Proposed Final Design Cerification Rule and Changes to the Design Control Document Associated With AP600 Design

November 12, 1999

The Honorable Richard A. Meserve
Chairman
U.S. Nuclear Regulatory Commission
Washington, D.C. 20555-0001

Dear Chairman Meserve:

S

UBJECT: PROPOSED FINAL DESIGN CERTIFICATION RULE AND CHANGES TO THE DESIGN CONTROL DOCUMENT ASSOCIATED WITH AP600 DESIGN

During the 467th meeting of the Advisory Committee on Reactor Safeguards, November 4-6, 1999, we reviewed the changes to the AP600 Design Control Document and the associated Supplement 1 to NUREG-1512, "Final Safety Evaluation Report Related to Certification of the AP600 Standard Design." We also considered the proposed final AP600 Design Certification Rule. During our review, we had the benefit of discussions with representatives of the NRC staff and Westinghouse Electric Company, and of the documents referenced.

Conclusion

  • Our review of the changes to the AP600 Design Control Document and the associated Supplement 1 to NUREG-1512 did not change the conclusion in our report of July 23, 1998. In that report, we concluded that acceptable bases and requirements have been established to ensure that the AP600 design can be used to engineer and construct plants that, with reasonable assurance, can be operated without undue risk to the health and safety of the public.

  • We decided not to review the proposed final AP600 Design Certification Rule since it is essentially the same as the rules for certification of evolutionary nuclear power plant designs (General Electric Advanced Boiling Water Reactor design and ABB-Combustion Engineering System 80+ design).

Background and Discussion

We reviewed the AP600 standard design in accordance with 10 CFR Part 52, which requires the ACRS to report on those portions of the application that concern safety. In our present review, we considered changes to the AP600 Design Control Document, including changes to the design of the plate above a containment sump screen and an increase in the calculated concentrations of hydrogen in the containment following a loss-of-coolant accident (LOCA).

The area of the plate was reduced to avoid mechanical interference with a steam generator. The redesigned plate was also lowered closer to the top of the containment sump screen in order to reduce debris accumulation on the screen. The design change was judged to increase safety.

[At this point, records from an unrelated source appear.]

(** The UTC components of a calendar date read back from its time value. *)
Lemma components_of_date (y m d : Z) :
  1 <= m <= 12 -> 1 <= d <= DaysInMonth y m ->
  let t := MakeDate (MakeDay y (m - 1) d) 0 in
  getUTCFullYear t = y /\ getUTCMonth t + 1 = m /\ getUTCDate t = d.
Proof.
  intros Hm Hd t.
  assert (M : (m - 1) / 12 = 0 /\ (m - 1) mod 12 = m - 1).
  { split; [apply Z.div_small|apply Z.mod_small]; lia. }
  destruct M as (M1 & M2).
  assert (K : MakeDay y (m - 1) d
              = DayFromYear y + (month_start (leap y) (m - 1) + d - 1)).
  { unfold MakeDay. rewrite M1, M2, Z.add_0_r. fold (leap y). lia. }
  unfold DaysInMonth in Hd. fold (leap y) in Hd.
  pose proof (DayFromYear_next y) as N.
  assert (Y : YearFromTime t = y).
  { unfold t. rewrite K. apply YearFromTime_day. rewrite N.
    clear K M1 M2.
    destruct (leap_cases y) as [(L & E) | (L & E)]; rewrite L in *; rewrite E;
      month_cases m; lia. }
  assert (W : DayWithinYear t = month_start (leap y) (m - 1) + d - 1).
  { unfold DayWithinYear. rewrite Y. unfold t. rewrite Day_MakeDate, K. lia. }
  assert (L : InLeapYear t = leap y).
  { unfold InLeapYear, leap. now rewrite Y. }
  unfold getUTCFullYear, getUTCMonth, getUTCDate.
  split; [exact Y|].
  unfold DateFromTime, MonthFromTime. rewrite W, L.
  clear K M1 M2 W L Y N. clearbody t.
  destruct (leap_cases y) as [(E & _) | (E & _)]; rewrite E in *;
    month_cases m;
    repeat match goal with
    | |- context [?a <? ?b] => destruct (Z.ltb_spec a b); try lia
    end; cbv beta iota; lia.
Qed.

End DateFacts.

Import JsDate DateTables.
Local Open Scope Z_scope.

Lemma upto_In (n v : Z) : 0 <= v < n -> In v (upto n).
Proof.
  intros H. unfold upto. apply in_map_iff. exists (Z.to_nat v).
  split; [lia|]. apply in_seq. lia.
Qed.

Lemma four_digits_table : forallb (reads_back 4) (upto 10000) = true.
Proof. vm_compute. reflexivity. Qed.

Lemma two_digits_table : forallb (reads_back 2) (upto 100) = true.
Proof. vm_compute. reflexivity. Qed.

Lemma four_digits (y : Z) :
  0 <= y <= 9999 ->
  exists a b c d, TimeSpec.pad 4 y = [a; b; c; d] /\
                  forallb Js.is_digit [a; b; c; d] = true /\
                  number [a; b; c; d] = y.
Proof.
  intros H. pose proof four_digits_table as T. rewrite forallb_forall in T.
  specialize (T y (@upto_In 10000 y ltac:(lia))). unfold reads_back in T.
  destruct (TimeSpec.pad 4 y) as [|a [|b [|c [|d [|e l]]]]]; try discriminate.
  apply andb_prop in T as (T & N). apply andb_prop in T as (_ & F).
  exists a, b, c, d. repeat split; [exact F|]. now apply Z.eqb_eq.
Qed.

Lemma two_digits (v : Z) :
  0 <= v <= 99 ->
  exists a b, TimeSpec.pad 2 v = [a; b] /\
              forallb Js.is_digit [a; b] = true /\ number [a; b] = v.
Proof.
  intros H. pose proof two_digits_table as T. rewrite forallb_forall in T.
  specialize (T v (@upto_In 100 v ltac:(lia))). unfold reads_back in T.
  destruct (TimeSpec.pad 2 v) as [|a [|b [|c l]]]; try discriminate.
  apply andb_prop in T as (T & N). apply andb_prop in T as (_ & F).
  exists a, b. repeat split; [exact F|]. now apply Z.eqb_eq.
Qed.

Lemma DaysInMonth_max (y m : Z) : DaysInMonth y m <= 31.
Proof.
  unfold DaysInMonth. destruct (DaysInYear y =? 366);
    destruct m as [|[[[|[]|]|[[]|[]|]|]|[[|[]|]|[[]|[]|]|]|]|]; cbn; lia.
Qed.

Lemma iso_canonical (y m d : Z) :
  TimeSpec.calendar_date y m d ->
  iso_date_only (TimeSpec.canonical_date y m d) = Some (y, m, d).
Proof.
  intros (Hy & Hm & Hd). pose proof (DaysInMonth_max y m).
  destruct (four_digits Hy) as (y1 & y2 & y3 & y4 & Ey & Fy & Ny).
  destruct (@two_digits m ltac:(lia)) as (m1 & m2 & Em & Fm & Nm).
  destruct (@two_digits d ltac:(lia)) as (d1 & d2 & Ed & Fd & Nd).
  unfold TimeSpec.canonical_date, ymd. rewrite Ey, Em, Ed.
  cbn [app lit list_ascii_of_string iso_date_only].
  cbn [forallb] in *.
  repeat match goal with
  | H : _ && _ = true |- _ => apply andb_prop in H as [? H]
  end.
  repeat match goal with H : Js.is_digit _ = true |- _ => rewrite H end.
  cbn [andb]. rewrite Ny, Nm, Nd. reflexivity.
Qed.

Section NormalizeDate.

Variable other_formats : str -> option Z.

Lemma parse_canonical (y m d : Z) :
  TimeSpec.calendar_date y m d ->
  parse other_formats (TimeSpec.canonical_date y m d)
  = Some (MakeDate (MakeDay y (m - 1) d) 0).
Proof.
  intros C. unfold parse. rewrite (iso_canonical C).
  destruct C as (_ & Hm & Hd).
  replace (1 <=? m) with true by (symmetry; apply Z.leb_le; lia).
  replace (m <=? 12) with true by (symmetry; apply Z.leb_le; lia).
  replace (1 <=? d) with true by (symmetry; apply Z.leb_le; lia).
  replace (d <=? DaysInMonth y m) with true by (symmetry; apply Z.leb_le; lia).
  reflexivity.
Qed.

(** [normalizeDate] on a canonical date: the month and the day come back
    with their two digits, the year with the digits of the number. *)
Lemma normalizeDate_canonical (y m d : Z) :
  TimeSpec.calendar_date y m d ->
  Event1.normalizeDate other_formats (TimeSpec.canonical_date y m d)
  = inl (ymd (Js.String_ y) (TimeSpec.pad 2 m) (TimeSpec.pad 2 d)) /\
  Event2.normalizeDate other_formats (TimeSpec.canonical_date y m d)
  = inl (ymd (Js.String_ y) (TimeSpec.pad 2 m) (TimeSpec.pad 2 d)).
Proof.
  intros C. unfold Event1.normalizeDate, Event2.normalizeDate.
  rewrite (parse_canonical C). destruct C as (_ & Hm & Hd).
  destruct (DateFacts.components_of_date y Hm Hd) as (Y & M & D).
  cbv zeta in Y, M, D. rewrite Y, M, D. split; reflexivity.
Qed.

End NormalizeDate.

Lemma years_from_1000_table :
  forallb (fun y => year_written_in_full (1000 + y)) (upto 9000) = true.
Proof. vm_compute. reflexivity. Qed.

Lemma years_below_1000_table : forallb year_shortened (upto 1000) = true.
Proof. vm_compute. reflexivity. Qed.

Lemma year_in_full (y : Z) :
  1000 <= y <= 9999 -> Js.String_ y = TimeSpec.pad 4 y.
Proof.
  intros H. pose proof years_from_1000_table as T.
  rewrite forallb_forall in T.
  specialize (T (y - 1000) (@upto_In 9000 (y - 1000) ltac:(lia))).
  replace (1000 + (y - 1000)) with y in T by lia.
  symmetry. now apply str_eqb_eq.
Qed.

Lemma year_short (y : Z) :
  0 <= y < 1000 -> (length (Js.String_ y) < 4)%nat.
Proof.
  intros H. pose proof years_below_1000_table as T.
  rewrite forallb_forall in T.
  specialize (T y (@upto_In 1000 y ltac:(lia))). now apply Nat.ltb_lt.
Qed.

(** The part of C7 that holds: from the year 1000 on, a canonical date is
    returned unchanged. *)
Lemma normalizeDate_from_1000 (other_formats : str -> option Z) (y m d : Z) :
  TimeSpec.calendar_date y m d -> 1000 <= y ->
  Event1.normalizeDate other_formats (TimeSpec.canonical_date y m d)
  = inl (TimeSpec.canonical_date y m d) /\
  Event2.normalizeDate other_formats (TimeSpec.canonical_date y m d)
  = inl (TimeSpec.canonical_date y m d).
Proof.
  intros C Y. destruct (normalizeDate_canonical other_formats C) as (-> & ->).
  destruct C as (Hy & _). rewrite year_in_full by lia. split; reflexivity.
Qed.

(** Below the year 1000 the zeros of the year are lost: the result is
    shorter than the canonical date it was given. *)
Lemma normalizeDate_below_1000 (other_formats : str -> option Z) (y m d : Z) :
  TimeSpec.calendar_date y m d -> y < 1000 ->
  exists r,
    Event1.normalizeDate other_formats (TimeSpec.canonical_date y m d) = inl r /\
    Event2.normalizeDate other_formats (TimeSpec.canonical_date y m d) = inl r /\
    (length r < length (TimeSpec.canonical_date y m d))%nat.
Proof.
  intros C Y. destruct (normalizeDate_canonical other_formats C) as (-> & ->).
  eexists. split; [reflexivity|]. split; [reflexivity|].
  destruct C as (Hy & _).
  destruct (four_digits Hy) as (a & b & c & e & E & _).
  pose proof (@year_short y ltac:(lia)) as S.
  unfold TimeSpec.canonical_date, ymd. rewrite E, !length_app. cbn [length].
  lia.
Qed.

(** C7 at the date ["0999-01-01"], the canonical form of 1 January 999:
    [normalizeDate] of either revision returns ["999-01-01"], a different
    string that is not of the form YYYY-MM-DD. *)
Theorem normalizeDate_drops_year_zeros (other_formats : str -> option Z) :
  TimeSpec.calendar_date 999 1 1 /\
  TimeSpec.canonical_date 999 1 1 = lit "0999-01-01" /\
  Event1.normalizeDate other_formats (lit "0999-01-01")
  = inl (lit "999-01-01") /\
  Event2.normalizeDate other_formats (lit "0999-01-01")
  = inl (lit "999-01-01").
Proof.
  split; [|repeat split; vm_compute; reflexivity].
  unfold TimeSpec.calendar_date.
  repeat split; apply Z.leb_le; vm_compute; reflexivity.
Qed.

(** The other examples of the specification for dates. *)
Lemma normalizeDate_examples (other_formats : str -> option Z) :
  Event1.normalizeDate other_formats (lit "2024-02-29")
  = inl (lit "2024-02-29") /\
  Event2.normalizeDate other_formats (lit "2024-02-29")
  = inl (lit "2024-02-29") /\
  (other_formats (lit "not-a-date") = None ->
   Event1.normalizeDate other_formats (lit "not-a-date")
   = inr Event1.InvalidDate /\
   Event2.normalizeDate other_formats (lit "not-a-date")
   = inr Event2.InvalidDate).
Proof.
  assert (I : iso_date_only (lit "not-a-date") = None)
    by (vm_compute; reflexivity).
  split; [vm_compute; reflexivity|]. split; [vm_compute; reflexivity|].
  intros H. unfold Event1.normalizeDate, Event2.normalizeDate, parse.
  rewrite I, H. split; reflexivity.
Qed.


(** * Further properties *)

(** ** Times *)

Lemma twelve_parts (m : Z) (padded : bool) (t h mm ap : str) :
  TimeSpec.twelve m padded t = Some (h, mm, ap) ->
  (0 <= TimeSpec.value h <= 12)%Z /\
  exists m1 m2,
    mm = [m1; m2] /\ Js.is_digit m1 = true /\ Js.is_digit m2 = true /\
    (TimeSpec.value [m1; m2] <= 59)%Z.
Proof.
  unfold TimeSpec.twelve.
  destruct (TimeSpec.split_hour _) as [[h' r]|] eqn:S; [|discriminate].
  destruct r as [|m1 [|m2 r]]; try discriminate.
  pose proof (split_hour_value _ S) as V.
  destruct ((m <=? TimeSpec.value h')%Z && _ && _ && _ && _) eqn:C;
    [|discriminate].
  destruct (drop_while Js.is_space r) as [|a [|b r']]; try discriminate.
  destruct (one_of "AaPp" a && _ && _); [|discriminate].
  intros [= <- <- <-].
  repeat (apply andb_prop in C as [C ?]).
  split; [lia|]. exists m1, m2. repeat split; auto. lia.
Qed.

Lemma convert12_range (v : Z) (pm : bool) :
  (0 <= v <= 12)%Z -> (0 <= TimeSpec.convert12 v pm <= 23)%Z.
Proof.
  intros H. unfold TimeSpec.convert12.
  destruct (Z.eqb_spec v 12), pm; lia.
Qed.

Lemma in24_hhmm (m : Z) (padded : bool) (t : str) (parts : str * str * str) :
  TimeSpec.twelve m padded t = Some parts ->
  TimeSpec.hhmm (TimeSpec.in24 parts) = true.
Proof.
  destruct parts as [[h mm] ap]. intros T.
  destruct (twelve_parts _ _ _ T) as (Hh & m1 & m2 & -> & D1 & D2 & M).
  pose proof (convert12_range (TimeSpec.is_pm ap) Hh) as R.
  destruct (@two_digits (TimeSpec.convert12 (TimeSpec.value h)
                           (TimeSpec.is_pm ap)) ltac:(lia))
    as (a & b & E & F & N).
  unfold TimeSpec.in24. rewrite E.
  cbn [app lit list_ascii_of_string TimeSpec.hhmm].
  cbn [forallb] in F |- *. apply andb_prop in F as (Fa & F).
  apply andb_prop in F as (Fb & _).
  rewrite Fa, Fb, D1, D2. cbn [andb].
  unfold TimeSpec.value in *. rewrite N.
  replace (_ <=? 23)%Z with true by (symmetry; apply Z.leb_le; lia).
  replace (_ <=? 59)%Z with true by (symmetry; apply Z.leb_le; lia).
  reflexivity.
Qed.

Lemma normalizeTime1_hhmm (time r : str) :
  Event1.normalizeTime time = inl r -> TimeSpec.hhmm r = true.
Proof.
  rewrite normalizeTime1_spec.
  destruct (TimeSpec.hhmm (Js.trim time)) eqn:H; [now intros [= <-]|].
  destruct (TimeSpec.twelve 0 true (Js.trim time)) eqn:T; [|discriminate].
  intros [= <-]. exact (in24_hhmm _ _ _ T).
Qed.

Lemma normalizeTime2_hhmm (time r : str) :
  Event2.normalizeTime time = inl r -> TimeSpec.hhmm r = true.
Proof.
  rewrite normalizeTime2_spec.
  destruct (TimeSpec.hhmm (Js.trim time)) eqn:H; [now intros [= <-]|].
  destruct (TimeSpec.twelve 0 false (Js.trim time)) eqn:T; [|discriminate].
  intros [= <-]. exact (in24_hhmm _ _ _ T).
Qed.

(** X1: whatever the input, a time [normalizeTime] returns is a 24-hour
    time [HH:mm] with hours 00-23 and minutes 00-59.  Both revisions. *)
Theorem normalizeTime_returns_hhmm (time r : str) :
  (Event1.normalizeTime time = inl r -> TimeSpec.hhmm r = true) /\
  (Event2.normalizeTime time = inl r -> TimeSpec.hhmm r = true).
Proof.
  split; [apply normalizeTime1_hhmm|apply normalizeTime2_hhmm].
Qed.

Lemma normalizeTime_returns_hhmm_witness :
  TimeSpec.hhmm (lit "21:05") = true.
Proof.
  apply (proj1 (@normalizeTime_returns_hhmm (lit " 9:05 PM ") (lit "21:05"))).
  vm_compute. reflexivity.
Defined.

(** *** Trimming *)

Lemma trimStart_padding (w s : str) :
  forallb Js.is_space w = true -> Js.trimStart (w ++ s) = Js.trimStart s.
Proof.
  induction w as [|c w IH]; [reflexivity|]. simpl. intros F.
  apply andb_prop in F as [P F]. rewrite P. exact (IH F).
Qed.

Lemma trimEnd_padding (s w : str) :
  forallb Js.is_space w = true -> Js.trimEnd (s ++ w) = Js.trimEnd s.
Proof.
  intros F. unfold Js.trimEnd. rewrite rev_app_distr, trimStart_padding.
  - reflexivity.
  - rewrite forallb_forall in *. intros c H. apply F. now apply in_rev.
Qed.

Lemma trimStart_app (s w : str) :
  forallb Js.is_space w = true ->
  Js.trimEnd (Js.trimStart (s ++ w)) = Js.trimEnd (Js.trimStart s).
Proof.
  intros F. induction s as [|c s IH].
  - cbn [app]. rewrite <- (app_nil_r w) at 1.
    rewrite trimStart_padding by exact F. reflexivity.
  - cbn [app Js.trimStart]. destruct (Js.is_space c); [exact IH|].
    now rewrite app_comm_cons, trimEnd_padding.
Qed.

Lemma trim_padding (w1 s w2 : str) :
  forallb Js.is_space w1 = true -> forallb Js.is_space w2 = true ->
  Js.trim (w1 ++ s ++ w2) = Js.trim s.
Proof.
  intros F1 F2. unfold Js.trim. rewrite trimStart_padding by exact F1.
  now apply trimStart_app.
Qed.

Results of the calculations using the final version of the WGOTHIC code demonstrated that the long-term containment temperatures following a LOCA are higher than originally predicted. The higher temperatures lead to a predicted increase in the hydrogen concentrations. However, the post-LOCA hydrogen concentrations remain well below flammability limits throughout the accident.

Sincerely,

/s/

Dana A. Powers
Chairman

References

  1. Memorandum dated September 28, 1999, from David B. Matthews, Office of Nuclear Reactor Regulation, NRC, to John T. Larkins, ACRS, Subject: Final Rule -- AP600 Design Certification.

  2. Memorandum dated October 7, 1999, from David B. Matthews, Office of Nuclear Reactor Regulation, NRC, to John T. Larkins, ACRS, transmitting Supplement 1 to the AP600 Final Safety Evaluation Report.

  3. Letter dated September 29, 1999, from Brian A. McIntyre, Westinghouse Electric Company, to Document Control Desk, NRC, transmitting AP600 Design Control Document, September 1999 Revision.

  4. Letter dated September 15, 1999, from Jerry N. Wilson, Office of Nuclear Reactor Regulation, NRC, to Westinghouse Electric Company, Subject: Meeting Summary On Design Control Document Changes.

  5. Report dated July 23, 1998, from R. L. Seale, Chairman, ACRS, to Shirley Ann Jackson, Chairman, NRC, Subject: Report on the Safety Aspects of the Westinghouse Electric Company Application for Certification of the AP600 Passive Plant Design.